Lemma Anthropic_request_body_witness :
  fst (POST (request_of terse_request) upstream_ok) =
  [{| url := "https://api.anthropic.com/v1/messages";
      init :=
        JObj [("method", JStr "POST");
              ("headers", JObj [("Content-Type", JStr "application/json");
                                ("x-api-key", JStr "k");
                                ("anthropic-version", JStr "2023-06-01")]);
              ("body",
               JSON.stringify
                 (JObj [("model", JStr "claude-sonnet-4-20250514");
                        ("max_tokens", JNum (num "100"));
                        ("temperature", JNum (num "0.5"));
                        ("messages", JArr [JObj [("role", JStr "user");
                                                 ("content", JStr "Hi")]]);
                        ("system", JStr "Be terse.")]))] |}].
Proof.
  apply (Anthropic_request_body terse_request upstream_ok); [discriminate | reflexivity].
Defined.

(** C2, as stated, fails on a system message with empty content: the claim
    gives the empty string for [system], the relay sends the default. *)
Lemma Anthropic_empty_system_counterexample :
  system_as_claimed (messages empty_system_request) = ""
  /\ fst (POST (request_of empty_system_request) upstream_ok) =
     [{| url := "https://api.anthropic.com/v1/messages";
         init :=
           JObj [("method", JStr "POST");
                 ("headers", JObj [("Content-Type", JStr "application/json");
                                   ("x-api-key", JStr "k");
                                   ("anthropic-version", JStr "2023-06-01")]);
                 ("body",
                  JSON.stringify
                    (JObj [("model", JStr "claude-sonnet-4-20250514");
                           ("max_tokens", JNum (num "100"));
                           ("temperature", JNum (num "0.5"));
                           ("messages", JArr [JObj [("role", JStr "user");
                                                    ("content", JStr "Hi")]]);
                           ("system", JStr "You are a helpful assistant.")]))] |}].
Proof. split; reflexivity. Qed.

(** C5.  For every request of the declared type that is routed to the OpenAI
    or the Deepseek provider, the relay makes one call whose body is the JSON
    text of: the model, all the messages as they are and in their order, the
    temperature, the token bound (named [max_completion_tokens] for OpenAI and
    [max_tokens] for Deepseek) and, exactly when the caller supplied one, the
    [response_format]. *)
Theorem OpenAI_Deepseek_request_body (r : ChatRequest) (net : Network) :
  apiKey r <> "" ->
  model r <> "" ->
  isClaude (model r) = false ->
  fst (POST (request_of r) net) =
  [if isDeepseek (model r) then
     {| url := "https://api.deepseek.com/chat/completions";
        init :=
          JObj [("method", JStr "POST");
                ("headers", JObj [("Content-Type", JStr "application/json");
                                  ("Accept", JStr "application/json");
                                  ("Authorization", JStr ("Bearer " ++ apiKey r)%string)]);
                ("body",
                 JSON.stringify
                   (JObj ([("model", JStr (model r));
                           ("messages", JArr (map Message_toJS (messages r)));
                           ("temperature", JNum (temperature r));
                           ("max_tokens", JNum (max_completion_tokens r))]
                          ++ match response_format r with
                             | Some t => [("response_format", ResponseFormat_toJS t)]
                             | None => []
                             end)))] |}
   else
     {| url := "https://api.openai.com/v1/chat/completions";
        init :=
          JObj [("method", JStr "POST");
                ("headers", JObj [("Content-Type", JStr "application/json");
                                  ("Authorization", JStr ("Bearer " ++ apiKey r)%string)]);
                ("body",
                 JSON.stringify
                   (JObj ([("model", JStr (model r));
                           ("messages", JArr (map Message_toJS (messages r)));
                           ("temperature", JNum (temperature r));
                           ("max_completion_tokens", JNum (max_completion_tokens r))]
                          ++ match response_format r with
                             | Some t => [("response_format", ResponseFormat_toJS t)]
                             | None => []
                             end)))] |}].
Proof.
  intros Hkey Hmodel Hclaude.
  rewrite (POST_typed r net Hkey Hmodel). unfold outbound. rewrite Hclaude.
  now destruct (isDeepseek (model r)).
Qed.

Lemma OpenAI_Deepseek_request_body_witness :
  fst (POST (request_of json_request) upstream_ok) =
  [{| url := "https://api.openai.com/v1/chat/completions";
      init :=
        JObj [("method", JStr "POST");
              ("headers", JObj [("Content-Type", JStr "application/json");
                                ("Authorization", JStr "Bearer k")]);
              ("body",
               JSON.stringify
                 (JObj [("model", JStr "gpt-4.1");
                        ("messages", JArr [JObj [("role", JStr "system");
                                                 ("content", JStr "Be terse.")];
                                           JObj [("role", JStr "user");
                                                 ("content", JStr "Hi")]]);
                        ("temperature", JNum (num "1"));
                        ("max_completion_tokens", JNum (num "2048"));
                        ("response_format", JObj [("type", JStr "json_object")])]))] |}].
Proof.
  apply (OpenAI_Deepseek_request_body json_request upstream_ok);
    [discriminate | discriminate | reflexivity].
Defined.

Example Deepseek_request_example :
  fst (POST (request_of {| apiKey := "k";
                           model := "deepseek-chat";
                           messages := [{| role := user; content := "Hi" |}];
                           response_format := None;
                           temperature := num "1";
                           max_completion_tokens := num "2048" |}) upstream_ok) =
  [{| url := "https://api.deepseek.com/chat/completions";
      init :=
        JObj [("method", JStr "POST");
              ("headers", JObj [("Content-Type", JStr "application/json");
                                ("Accept", JStr "application/json");
                                ("Authorization", JStr "Bearer k")]);
              ("body",
               JSON.stringify
                 (JObj [("model", JStr "deepseek-chat");
                        ("messages", JArr [JObj [("role", JStr "user");
                                                 ("content", JStr "Hi")]]);
                        ("temperature", JNum (num "1"));
                        ("max_tokens", JNum (num "2048"))]))] |}].
Proof. reflexivity. Qed.

(** Whatever the payload, the object the Anthropic provider builds has the
    properties [model], [max_tokens], [temperature], [messages] and [system],
    and no other. *)
Lemma Claude_requestBody_keys (request requestBody : JSValue) :
  ClaudeProvider.requestBody request = Normal requestBody ->
  exists fields,
    requestBody = JObj fields
    /\ map fst fields = ["model"; "max_tokens"; "temperature"; "messages"; "system"].
Proof.
  unfold ClaudeProvider.requestBody. intros H.
  repeat match type of H with
         | Completion_bind ?c _ = _ => destruct c; simpl in H; [| discriminate H]
         end.
  injection H as <-. eexists. split; reflexivity.
Qed.

(** C6.  For every request of the declared type, whatever its
    [response_format], the object that the Anthropic provider builds and hands
    to [JSON.stringify] has the five properties [model], [max_tokens],
    [temperature], [messages] and [system] and no [response_format]; the
    provider makes one call, whose body is the JSON text of that very object,
    and the call is the same whatever [response_format] the request has. *)
Theorem Anthropic_drops_response_format (r : ChatRequest) (net : Network) :
  exists fields,
    fields = [("model", JStr (model r));
              ("max_tokens", JNum (max_completion_tokens r));
              ("temperature", JNum (temperature r));
              ("messages", JArr (map Message_toJS (List.filter is_user (messages r))));
              ("system", JStr (system_prompt (messages r)))]
    /\ ClaudeProvider.requestBody (ChatRequest_toJS r) = Normal (JObj fields)
    /\ fst (makeRequest Claude (ChatRequest_toJS r) net) =
       [{| url := "https://api.anthropic.com/v1/messages";
           init :=
             JObj [("method", JStr "POST");
                   ("headers", JObj [("Content-Type", JStr "application/json");
                                     ("x-api-key", JStr (apiKey r));
                                     ("anthropic-version", JStr "2023-06-01")]);
                   ("body", JSON.stringify (JObj fields))] |}]
    /\ JS.has_property "response_format" fields = false
    /\ ~ In "response_format" (map fst fields)
    /\ forall t,
        makeRequest Claude (ChatRequest_toJS (with_response_format r t)) net
        = makeRequest Claude (ChatRequest_toJS r) net.
Proof.
  assert (Hcall : forall r', makeRequest Claude (ChatRequest_toJS r') net
                             = ([Anthropic_request r'], net (Anthropic_request r'))).
  { intros r'. simpl. rewrite Claude_makeRequest, Claude_call_typed. reflexivity. }
  eexists. split; [reflexivity |]. split; [| split; [| split; [| split]]].
  - apply Claude_requestBody_typed.
  - rewrite Hcall. reflexivity.
  - reflexivity.
  - simpl. intros [H | [H | [H | [H | [H | []]]]]]; discriminate H.
  - intros t. rewrite !Hcall. reflexivity.
Qed.

(** * Validation *)

Lemma not_a_key_absent (name : string) (fields : list (string * JSValue)) :
  ~ In name (map fst fields) -> absent name fields.
Proof.
  unfold absent. induction fields as [| [k x] fields IH]; simpl; [reflexivity |].
  intros H. destruct (String.eqb_spec k name) as [-> | _].
  - destruct H. now left.
  - apply IH. intros Hin. apply H. now right.
Qed.

Lemma absent_missing (name : string) (fields : list (string * JSValue)) :
  absent name fields -> missing name fields.
Proof. unfold absent, missing. now intros ->. Qed.

(** The test of the handler, on an object. *)
Lemma missing_required_fields_spec (fields : list (string * JSValue)) :
  missing_required_fields (JObj fields) = Normal true <->
  missing "apiKey" fields \/ missing "model" fields \/ missing "messages" fields
  \/ absent "temperature" fields \/ absent "max_completion_tokens" fields.
Proof.
  unfold missing_required_fields, missing, absent. simpl.
  destruct (JS.ToBoolean (JS.lookup "apiKey" fields)); simpl; [| tauto].
  destruct (JS.ToBoolean (JS.lookup "model" fields)); simpl; [| tauto].
  destruct (JS.ToBoolean (JS.lookup "messages" fields)); simpl; [| tauto].
  destruct (JS.lookup "temperature" fields); simpl; try tauto;
    destruct (JS.lookup "max_completion_tokens" fields); simpl;
    try tauto; (split; [discriminate |]);
    intros [H | [H | [H | [H | H]]]]; discriminate H.
Qed.

Lemma plan_payload (body : JSValue) :
  plan {| request_json := Normal body |} =
  match missing_required_fields body with
  | Throw _ => Fail
  | Normal true => Reject
  | Normal false =>
      match JS.Get body "model" with
      | Normal (JStr model) =>
          plan_of (if isClaude model then Claude_call body
                   else if isDeepseek model then Deepseek_call body
                   else OpenAI_call body)
      | _ => Fail
      end
  end.
Proof. reflexivity. Qed.

(** C3, amended.  The handler answers 400 with [{error: {message: "Missing
    required fields"}}], and calls no provider, whenever the payload is an
    object in which [apiKey], [model] or [messages] is absent or falsy, or
    [temperature] or [max_completion_tokens] is absent.  The types of the
    fields are not looked at. *)
Theorem missing_fields_rejected (fields : list (string * JSValue)) (net : Network) :
  missing "apiKey" fields \/ missing "model" fields \/ missing "messages" fields
  \/ absent "temperature" fields \/ absent "max_completion_tokens" fields ->
  POST {| request_json := Normal (JObj fields) |} net =
  ([], Normal {| response_status := 400;
                 response_body :=
                   JSON.text (JObj [("error",
                                     JObj [("message", JStr "Missing required fields")])]) |}).
Proof.
  intros H. apply missing_required_fields_spec in H.
  now rewrite POST_follows_plan, plan_payload, H.
Qed.

Lemma missing_fields_rejected_witness :
  POST {| request_json := Normal (JObj no_max_tokens) |} upstream_ok =
  ([], Normal {| response_status := 400;
                 response_body :=
                   JSON.text (JObj [("error",
                                     JObj [("message", JStr "Missing required fields")])]) |}).
Proof.
  apply (missing_fields_rejected no_max_tokens upstream_ok).
  right; right; right; right. reflexivity.
Defined.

+--

◆ Work to be completed:
If a line of the data contains the word "handler", count it; say how many such lines there are and nothing else.

◆ Output for this exercise:
2